Let $C([a,b])$ be equipped with the essential supremum, and $a, b, t_{0} \in \mathbb R$ where $a < t_{0} < b, h \in C([a,b])$ and $A: C([a,b]) \to C([a,b])$ defined as $(Af)(t):=\int_{t_{0}}^{t} h(s)f(s)\,ds$ for all $t \in [a,b].$
We are supposed to use the fact that $I-A$ is invertible and has bounded inverse $\displaystyle\sum_{n=0}^{\infty}A^{n}.$
Show that for any $x_{0}\in \mathbb R$ and $g \in C([a,b])$ there exists a unique solution $f \in C^{1}([a,b])$ of the initial value problem:
$$f'(t)=h(t)f(t) + g(t), t \in [a,b] \quad\text{and}\quad f(t_{0})=x_{0}.$$
My steps: Let $g \in C([a,b])$ and $x_{0} \in \mathbb R$ be arbitrary.

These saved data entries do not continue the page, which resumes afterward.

(* ===================================================================== *)
(** ** Looking the patient up and the paged list *)
(* ===================================================================== *)











(* ===================================================================== *)
(** ** Editing and deleting availability rows *)
(* ===================================================================== *)

(** Reloading the schedule never throws and leaves the edit mode as it
    was. *)
Lemma cargarDatosMedico_no_lanza (w : World) :
  ∃ w', Horarios.cargarDatosMedico w = (Val tt, w')
        ∧ modoEdicion (horariosState w') = modoEdicion (horariosState w)
        ∧ itemEditando (horariosState w') = itemEditando (horariosState w)
        ∧ hs_medicoSeleccionado (horariosState w')
          = hs_medicoSeleccionado (horariosState w).
Proof.
  unfold Horarios.cargarDatosMedico, mbind, M_bind, get_world.
  destruct (hs_medicoSeleccionado (horariosState w)) as [medico |] eqn:Em;
    [| by exists w].
  destruct (JS.truthy_num (Some medico)); cbn [negb]; [| exists w; by rewrite Em].
  unfold finally, try_catch, mbind, M_bind. cbn [showLoading modify].
  destruct (request_all _ _) as [[ds | e] w1] eqn:E.
  - assert (Hh : horariosState w1 = horariosState w).
    { pose proof (estable_request_all (conserva horariosState)
                    [Api.getDisponibilidades (Some medico); Api.getBloqueos (Some medico)])
        as H.
      specialize (H ltac:(intros r _; no_toca) (set_loading true w)).
      rewrite E in H. exact H. }
    destruct ds as [| [] [| [] []]]; cbn; eexists; (split; [reflexivity |]);
      cbn; rewrite ?Hh, ?Em; done.
  - assert (Hh : horariosState w1 = horariosState w).
    { pose proof (estable_request_all (conserva horariosState)
                    [Api.getDisponibilidades (Some medico); Api.getBloqueos (Some medico)])
        as H.
      specialize (H ltac:(intros r _; no_toca) (set_loading true w)).
      rewrite E in H. exact H. }
    cbn. eexists. split; [reflexivity |]. cbn. rewrite Hh, Em. done.
Qed.
Example CheckServiceHealth_healthy_then_unhealthy :
  (ev_Type <$>
     queued (CheckServiceHealth Samples.clock (fun _ => (false, None))
               (CheckServiceHealth Samples.clock (fun _ => (true, None))
                  Samples.registry2 "svc-2" Samples.world2).1.2
               "svc-2"
               (CheckServiceHealth Samples.clock (fun _ => (true, None))
                  Samples.registry2 "svc-2" Samples.world2).2).2
            0%nat)
  = [ServiceChangeTypeAdded; ServiceChangeTypeAdded;
     ServiceChangeTypeUpdated; ServiceChangeTypeUpdated]
  ∧ Status <$> (services
       (CheckServiceHealth Samples.clock (fun _ => (false, None))
               (CheckServiceHealth Samples.clock (fun _ => (true, None))
                  Samples.registry2 "svc-2" Samples.world2).1.2
               "svc-2"
               (CheckServiceHealth Samples.clock (fun _ => (true, None))
                  Samples.registry2 "svc-2" Samples.world2).2).1.2 !! "svc-2")
    = Some "failed".
Proof. split; vm_compute; reflexivity. Qed.

(** [billing], registered as [starting] and found healthy, becomes
    [running]. *)
Lemma CheckServiceHealth_flips_status_witness :
  ∃ d' w',
    CheckServiceHealth Samples.clock (fun _ => (true, None))
                       Samples.registry2 "svc-2" Samples.world2
    = ((true, None), d', w')
    ∧ Status <$> services d' !! "svc-2" = Some "running".
Proof.
  assert (Hinfo : services Samples.registry2 !! "svc-2" = Some
            (mkServiceInfo "svc-2" "billing" "http" "v3" "10.0.0.7" 8080 ∅
                           "starting" 1700000000002))
    by (vm_compute; reflexivity).
  destruct (CheckServiceHealth_flips_status Samples.clock (fun _ => (true, None))
              Samples.registry2 "svc-2" _ true Samples.world2
              eq_refl eq_refl Hinfo eq_refl)
    as (d' & w' & Hr & Hflip).
  exists d', w'. split; [exact Hr|].
  cbn in Hflip. destruct Hflip as (_ & Hs & _).
  rewrite Hs, lookup_insert_eq. reflexivity.
Defined.

(** The filter [{env: "prod"}] finds [echo] and leaves [billing] out. *)
Example FindServices_prod_only :
  (ID <$> (FindServices Samples.registry2 Samples.prod_only).1) = ["svc-1"].
Proof. vm_compute. reflexivity. Qed.

(** The sample registry searched with the filter [{env: "prod"}]. *)
Lemma FindServices_returns_exactly_matches_witness :
  ∃ results,
    FindServices Samples.registry2 Samples.prod_only = (results, None)
    ∧ ∀ service,
        service ∈ results
        ↔ (∃ id, services Samples.registry2 !! id = Some service)
          ∧ matches_spec Samples.prod_only service.
Proof.
  destruct (FindServices_returns_exactly_matches Samples.registry2 Samples.prod_only eq_refl)
    as (results & Hr & Hiff & _).
  exists results. split; [exact Hr | exact Hiff].
Defined.

(** A watcher asking for [{env: "prod"}] on channel 1 is replayed [echo]
    only; its single slot is then taken.  Had the channel two slots, the
    registration of a service without the key would reach it all the
    same. *)
Example WatchServices_replays_matches_only :
  (ID ∘ ev_ServiceInfo) <$>
    queued (WatchServices Samples.clock Samples.registry2 Samples.prod_only
                          (Some 1%nat) Samples.world2).2 1%nat
  = ["svc-1"].
Proof. vm_compute. reflexivity. Qed.

Example watcher_receives_unmatched_service :
  (fun ev => (ev_Type ev, ID (ev_ServiceInfo ev))) <$>
    queued
      (RegisterService Samples.clock
         (WatchServices Samples.clock
            (RegisterService Samples.clock Samples.registry Samples.echo Samples.world).1.2
            Samples.prod_only (Some 0%nat)
            (RegisterService Samples.clock Samples.registry Samples.echo Samples.world).2).1.2
         Samples.billing
         (WatchServices Samples.clock
            (RegisterService Samples.clock Samples.registry Samples.echo Samples.world).1.2
            Samples.prod_only (Some 0%nat)
            (RegisterService Samples.clock Samples.registry Samples.echo Samples.world).2).2).2
      0%nat
  = [(ServiceChangeTypeAdded, "svc-1");   (* the first registration *)
     (ServiceChangeTypeAdded, "svc-1");   (* the replay to the new watcher *)
     (ServiceChangeTypeAdded, "svc-2");   (* billing, for listener-0 *)
     (ServiceChangeTypeAdded, "svc-2")]   (* billing, for the new watcher *)
  ∧ Matches Samples.prod_only Samples.billing = false.
Proof. split; vm_compute; reflexivity. Qed.

Lemma valid_audit : valid Samples.audit.
Proof. repeat split; discriminate. Defined.

(** A watcher asking for [{env: "prod"}] on the empty channel 2 of the
    sample registry: [echo] is replayed to it, [billing] is not; the
    registration of [audit], which the filter does not match, reaches it
    all the same. *)
Lemma WatchServices_filter_limits_replay_only_witness :
  ∃ lid d1 w1 d2 w2,
    WatchServices Samples.clock Samples.registry2 Samples.prod_only (Some 2%nat)
                  Samples.world3
    = ((lid, None), d1, w1)
    ∧ (ID ∘ ev_ServiceInfo) <$> queued w1 2%nat = ["svc-1"]
    ∧ Matches Samples.prod_only Samples.audit = false
    ∧ RegisterService Samples.clock d1 Samples.audit w1 = (None, d2, w2)
    ∧ (fun ev => (ev_Type ev, ID (ev_ServiceInfo ev))) <$> queued w2 2%nat
      = [(ServiceChangeTypeAdded, "svc-1"); (ServiceChangeTypeAdded, "svc-3")].
Proof.
  destruct (WatchServices_filter_limits_replay_only Samples.clock Samples.registry2
              Samples.prod_only 2%nat Samples.world3 eq_refl eq_refl)
    as (lid & d1 & w1 & Hr & _ & Hs & Hq & _ & _ & _ & _ & _ & Hreg & _).
  assert (Hnew : services d1 !! ID Samples.audit = None)
    by (rewrite Hs; vm_compute; reflexivity).
  destruct (Hreg Samples.audit valid_audit Hnew) as (d2 & w2 & Hr2 & _ & Hsent & _).
  exists lid, d1, w1, d2, w2.
  split_and!; [exact Hr | | reflexivity | exact Hr2 |].
  - rewrite Hq. vm_compute. reflexivity.
  - rewrite (Hsent 2%nat), Hq.
    pose proof (f_equal (fun x => x.1.2) Hr) as Hd1.
    pose proof (f_equal snd Hr) as Hw1.
    cbn [fst snd] in Hd1, Hw1. subst d1 w1.
    vm_compute. reflexivity.
Defined.

End DiscoveryFacts.

(* ===================================================================== *)
(** * Part III.  Further properties of the same code                      *)
(* ===================================================================== *)

(** ** The base adapter: averages, counters, errors *)

Module AdapterMore.
Import Go Adapter.
(** * Ingestion pipeline: step-progression timer, pause/resume accounting, part planning

    Shallow embedding of [App.jsx] (the version with multipart-upload
    initiation) and of the status logic shared with [ProgressPanel.jsx].

    Modelling conventions.
    - A JavaScript number is an exact rational ([Q]): arithmetic is the
      mathematical one, IEEE-754 rounding is outside the model.  Equalities
      between computed numbers are therefore stated with [==] ([Qeq]).
    - [Math.min], [Math.max] and [Math.ceil] are [Qmin], [Qmax] and
      [Math_ceil] (the integer ceiling [Qceiling], as a number).
    - [performance.now()] is an input: every handler that reads the clock takes
      the reading as an argument.  [tick] reads the clock twice (once on entry,
      once when it advances to the next step), so it takes two readings.
    - React state updates issued by one handler are applied together; after the
      handler the component re-renders and the [useEffect] whose dependencies
      are [processing], [paused] and [currentStepIndex] is re-run when one of
      them changed ([commit]).
    - The browser's animation-frame callback list is part of the state
      ([frameQueue]); a callback is the [tick] closure together with the
      [currentStepIndex] and [step] it captured.
    - The network exchange started by [handleFile] ([initiateUpload]) is not
      modelled; [uploadInit] is left out of the state. *)

From Stdlib Require Import QArith Qminmax Qround ZArith List Sorted Lia Lqa Bool
  String.
From Stdlib Require Import Ascii DecimalString.
Import ListNotations.
Local Open Scope string_scope.
Local Open Scope list_scope.
Local Open Scope Q_scope.

(** ** Stage table *)

Record Step : Type := mkStep {
  key : string;
  label : string;
  durationMs : Q
}.

Definition STEP_DEFINITIONS : list Step :=
  [ mkStep "extract" "Extract audio (ffmpeg)" 2000;
    mkStep "transcribe" "Transcribe (Whisper)" 3000;
    mkStep "parse" "Parse fields (AI+rules)" 2000;
    mkStep "merge" "Merge top/bottom" 1500;
    mkStep "screenshots" "Auto screenshots" 1500;
    mkStep "excel" "Build Excel report" 1500 ].

(** [STEP_DEFINITIONS.length] as a number. *)
Definition STEP_COUNT : Z := Z.of_nat (List.length STEP_DEFINITIONS).

(** [STEP_DEFINITIONS[i]]: [undefined] (here [None]) outside the array. *)
Definition stepAt (i : Z) : option Step :=
  if (i <? 0)%Z then None else nth_error STEP_DEFINITIONS (Z.to_nat i).

(** ** Component state *)

Record File : Type := mkFile {
  name : string;
  type : string;
  size : Z
}.

(** What the [tick] closure created by one run of the effect captured. *)
Record TickClosure : Type := mkTick {
  cl_index : Z;
  cl_step : Step
}.

Record App : Type := mkApp {
  (* useState *)
  file : option File;
  errorMessage : string;
  processing : bool;
  paused : bool;
  currentStepIndex : Z;
  stepProgress : Q;
  (* useRef *)
  timerRef : option positive;
  stepStartRef : Q;
  elapsedRef : Q;
  (* whether the last run of the effect returned its cleanup function *)
  effectCleanup : bool;
  (* the browser's pending animation-frame callbacks and its next handle *)
  frameQueue : list (positive * TickClosure);
  nextHandle : positive
}.

Definition set_file (v : option File) (a : App) : App :=
  mkApp v (errorMessage a) (processing a) (paused a) (currentStepIndex a)
        (stepProgress a) (timerRef a) (stepStartRef a) (elapsedRef a)
        (effectCleanup a) (frameQueue a) (nextHandle a).

Definition setErrorMessage (v : string) (a : App) : App :=
  mkApp (file a) v (processing a) (paused a) (currentStepIndex a)
        (stepProgress a) (timerRef a) (stepStartRef a) (elapsedRef a)
        (effectCleanup a) (frameQueue a) (nextHandle a).

Definition setProcessing (v : bool) (a : App) : App :=
  mkApp (file a) (errorMessage a) v (paused a) (currentStepIndex a)
        (stepProgress a) (timerRef a) (stepStartRef a) (elapsedRef a)
        (effectCleanup a) (frameQueue a) (nextHandle a).
Definition set_editingCell (v : option (nat * string)) (st : state) : state :=
  {| collectionName := collectionName st; documents := documents st;
     isLoading := isLoading st; errorMessage := errorMessage st;
     pageSize := pageSize st; currentPage := currentPage st;
     filterQuery := filterQuery st; editingCell := v; editValue := editValue st;
     isSaving := isSaving st; collectionsList := collectionsList st |}.

Definition set_editValue (v : string) (st : state) : state :=
  {| collectionName := collectionName st; documents := documents st;
     isLoading := isLoading st; errorMessage := errorMessage st;
     pageSize := pageSize st; currentPage := currentPage st;
     filterQuery := filterQuery st; editingCell := editingCell st; editValue := v;
     isSaving := isSaving st; collectionsList := collectionsList st |}.

Definition set_isSaving (v : bool) (st : state) : state :=
  {| collectionName := collectionName st; documents := documents st;
     isLoading := isLoading st; errorMessage := errorMessage st;
     pageSize := pageSize st; currentPage := currentPage st;
     filterQuery := filterQuery st; editingCell := editingCell st;
     editValue := editValue st; isSaving := v;
     collectionsList := collectionsList st |}.

Definition set_collectionsList (v : list string) (st : state) : state :=
  {| collectionName := collectionName st; documents := documents st;
     isLoading := isLoading st; errorMessage := errorMessage st;
     pageSize := pageSize st; currentPage := currentPage st;
     filterQuery := filterQuery st; editingCell := editingCell st;
     editValue := editValue st; isSaving := isSaving st; collectionsList := v |}.

(** The state the component is created with. *)
Definition initial : state :=
  {| collectionName := "users"; documents := []; isLoading := false;
     errorMessage := ""; pageSize := size_number 10; currentPage := 1; filterQuery := "{}";
     editingCell := None; editValue := ""; isSaving := false;
     collectionsList := [] |}.

(** The commands of the host process. *)
Inductive command : Type :=
| find_documents (collection : string) (filter : value)
| list_collections
| update_document (collection : string) (id : any) (update : list (string * value))
| delete_document (collection : string) (id : string).

(** The two loaders, as the callbacks of a timer or of a watcher. *)
Inductive loader : Type := FetchDocuments | FetchCollections.

(** What a handler does to the world: a call of the host, a timer, a
    confirmation dialog, and the run of the watcher of [collectionName]
    (declared by [watch(collectionName, fetchDocuments)]) that a change of
    the collection name queues. *)
Inductive effect : Type :=
| invoke (c : command)
| setTimeout (handler : loader) (delay : Z)
| confirm (message : string)
| watcher (handler : loader).

Inductive promise (A : Type) : Type :=
| Resolve (a : A)
| Reject (e : thrown).
Arguments Resolve {A} a.
Arguments Reject {A} e.

(** What the world answers: the host's reply to each command and the
    user's answer to a confirmation dialog. *)
Record host : Type := {
  on_find_documents : string -> value -> promise (list doc);
  on_list_collections : promise (list string);
  on_update_document : string -> any -> list (string * value) -> promise bool;
  on_delete_document : string -> string -> promise bool;
  on_confirm : string -> bool
}.

Definition M (A : Type) : Type := state -> result A * state * list effect.

Definition ret {A : Type} (a : A) : M A := fun st => (Ok a, st, []).

Definition bind {A B : Type} (m : M A) (k : A -> M B) : M B :=
  fun st =>
    match m st with
    | (Ok a, st1, t1) => let '(r, st2, t2) := k a st1 in (r, st2, (t1 ++ t2)%list)
    | (Throw e, st1, t1) => (Throw e, st1, t1)
    end.

Notation "'let*' x := m 'in' k" := (bind m (fun x => k))
  (at level 10, x name, m at level 100, k at level 200).
Notation "'do' m 'then' k" := (bind m (fun _ => k))
  (at level 10, m at level 100, k at level 200).

Definition get : M state := fun st => (Ok st, st, []).
Definition modify (f : state -> state) : M unit := fun st => (Ok tt, f st, []).
Definition emit (e : effect) : M unit := fun st => (Ok tt, st, [e]).
Definition throw {A : Type} (e : thrown) : M A := fun st => (Throw e, st, []).

Definition lift {A : Type} (r : result A) : M A :=
  match r with
  | Ok a => ret a
  | Throw e => throw e
  end.

(** [try { body } catch (error) { handler }]. *)
Definition try_catch {A : Type} (body : M A) (handler : thrown -> M A) : M A :=
  fun st =>
    match body st with
    | (Ok a, st1, t1) => (Ok a, st1, t1)
    | (Throw e, st1, t1) => let '(r, st2, t2) := handler e st1 in (r, st2, (t1 ++ t2)%list)
    end.

(** [try { body } finally { final }]. *)
Definition try_finally {A : Type} (body : M A) (final : M unit) : M A :=
  fun st =>
    let '(r, st1, t1) := body st in
    match final st1 with
    | (Ok _, st2, t2) => (r, st2, (t1 ++ t2)%list)
    | (Throw e, st2, t2) => (Throw e, st2, (t1 ++ t2)%list)
    end.

(** [await invoke(c)] with the host's answer [p]. *)
Definition await {A : Type} (c : command) (p : promise A) : M A :=
  do emit (invoke c) then
  match p with
  | Resolve a => ret a
  | Reject e => throw e
  end.

(** The state and the effects a handler leaves. *)
Definition after {A : Type} (m : M A) (st : state) : state := snd (fst (m st)).
Definition effects {A : Type} (m : M A) (st : state) : list effect := snd (m st).
Definition completion {A : Type} (m : M A) (st : state) : result A := fst (fst (m st)).

(** ** The component *)

(** *** Pagination *)

(** [ToNumber] of the page size, as [/] and [*] take it. *)
Definition ToNumber_size (s : size) : Z :=
  match s with
  | size_number n => n
  | size_text n => Z.of_N n
  end.

(** [Math.ceil(documents.value.length / pageSize.value)], the quotient
    taken in the rationals.  The selector offers the sizes 5, 10, 20, 50
    and 100; a zero size, where JavaScript yields [NaN] or [Infinity], is
    outside the model. *)
Definition totalPages (st : state) : Z :=
  Qceiling (inject_Z (Z.of_nat (length (documents st)))
            / inject_Z (ToNumber_size (pageSize st))).

(** The bound that [Array.prototype.slice] makes of an integer argument: a
    negative one counts from the end, and both are cut to the array. *)
Definition slice_bound (len i : Z) : Z :=
  if i <? 0 then Z.max (len + i) 0 else Z.min i len.

Definition slice {A : Type} (l : list A) (start finish : Z) : list A :=
  let len := Z.of_nat (length l) in
  let k := slice_bound len start in
  let final := slice_bound len finish in
  take (Z.to_nat (final - k)) (drop (Z.to_nat k) l).

(** [(currentPage.value - 1) * pageSize.value]: a product, so a number
    whatever [pageSize] holds. *)
Definition page_start (st : state) : Z :=
  (currentPage st - 1) * ToNumber_size (pageSize st).

(** [String] of an integer: its decimal numeral (for an integer below
    [10^21] in size; the engine writes a larger one with an exponent). *)
Definition String_of_Z (z : Z) : string :=
  if z <? 0 then "-" ++ decimal_of_N (Z.to_N (- z)) else decimal_of_N (Z.to_N z).

(** The integer that [slice] makes of a text of decimal digits after an
    optional minus sign. *)
Definition integer_of_text (s : string) : Z :=
  match s with
  | String "-" r => - digits_value r 0
  | _ => digits_value s 0
  end.

(** [start + pageSize.value]: the sum when [pageSize] holds a number; when
    it holds a text, [+] concatenates the numeral of [start] and the text,
    and [slice] takes the number that the result spells. *)
Definition page_end (st : state) : Z :=
  let start := page_start st in
  match pageSize st with
  | size_number n => start + n
  | size_text n => integer_of_text (String_of_Z start ++ decimal_of_N n)
  end.

Definition paginatedDocuments (st : state) : list doc :=
  let start := page_start st in
  let finish := page_end st in
  slice (documents st) start finish.

(** [onPageChange], the handler of the pager's [update:page] event. *)
Definition onPageChange (page : Z) (st : state) : state :=
  set_currentPage page st.

(** The four buttons of the pager, rendered when [totalPages > 1]. *)
Definition PaginationFirst (st : state) : state := set_currentPage 1 st.
Definition PaginationPrev (st : state) : state :=
  set_currentPage (Z.max 1 (currentPage st - 1)) st.
Definition PaginationNext (st : state) : state :=
  set_currentPage (Z.min (totalPages st) (currentPage st + 1)) st.
Definition PaginationLast (st : state) : state := set_currentPage (totalPages st) st.

(** The rows-per-page selector, bound to [pageSize] by [v-model]: the
    text of the item chosen is stored.  The items are 5, 10, 20, 50 and
    100. *)
Definition select_pageSize (item : N) (st : state) : state :=
  set_pageSize (size_text item) st.

(** *** Column headers *)

(** A [Set] of strings, as the list of its members in insertion order. *)
Definition Set_has (s : list string) (x : string) : bool := existsb (String.eqb x) s.

Definition Set_add (s : list string) (x : string) : list string :=
  if Set_has s x then s else (s ++ [x])%list.

Definition tableHeaders (st : state) : list string :=
  let headers := Set_add [] "_id" in
  fold_left (fun headers doc => fold_left Set_add (Object_keys doc) headers)
            (documents st) headers.

(** *** Formatting *)

Definition formatValue (value : any) : string :=
  match value with
  | None | Some VNull => ""
  | Some v => if is_object (typeof value) then JSON_stringify v else ToString value
  end.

Since $I-A$ is invertible, there exists only one $f \in C([a,b])$ so that $(I-A)f=g\Rightarrow f(t)=Af(t)+g(t),$ where $t \in [a,b].$
How do I show that $f \in C^{1}([a,b]),$ and further how is it I've only got $f(t)=\int_{t_{0}}^{t} h(s)f(s)\,ds+g(t)$ and not $f(t)=\int_{a}^{t} h(s)f(s)\,ds+g(t)?$
$t_{0}$ is not necessarily equal to $a.$
So what must I do? This is the first kind of problem I have encountered on this topic.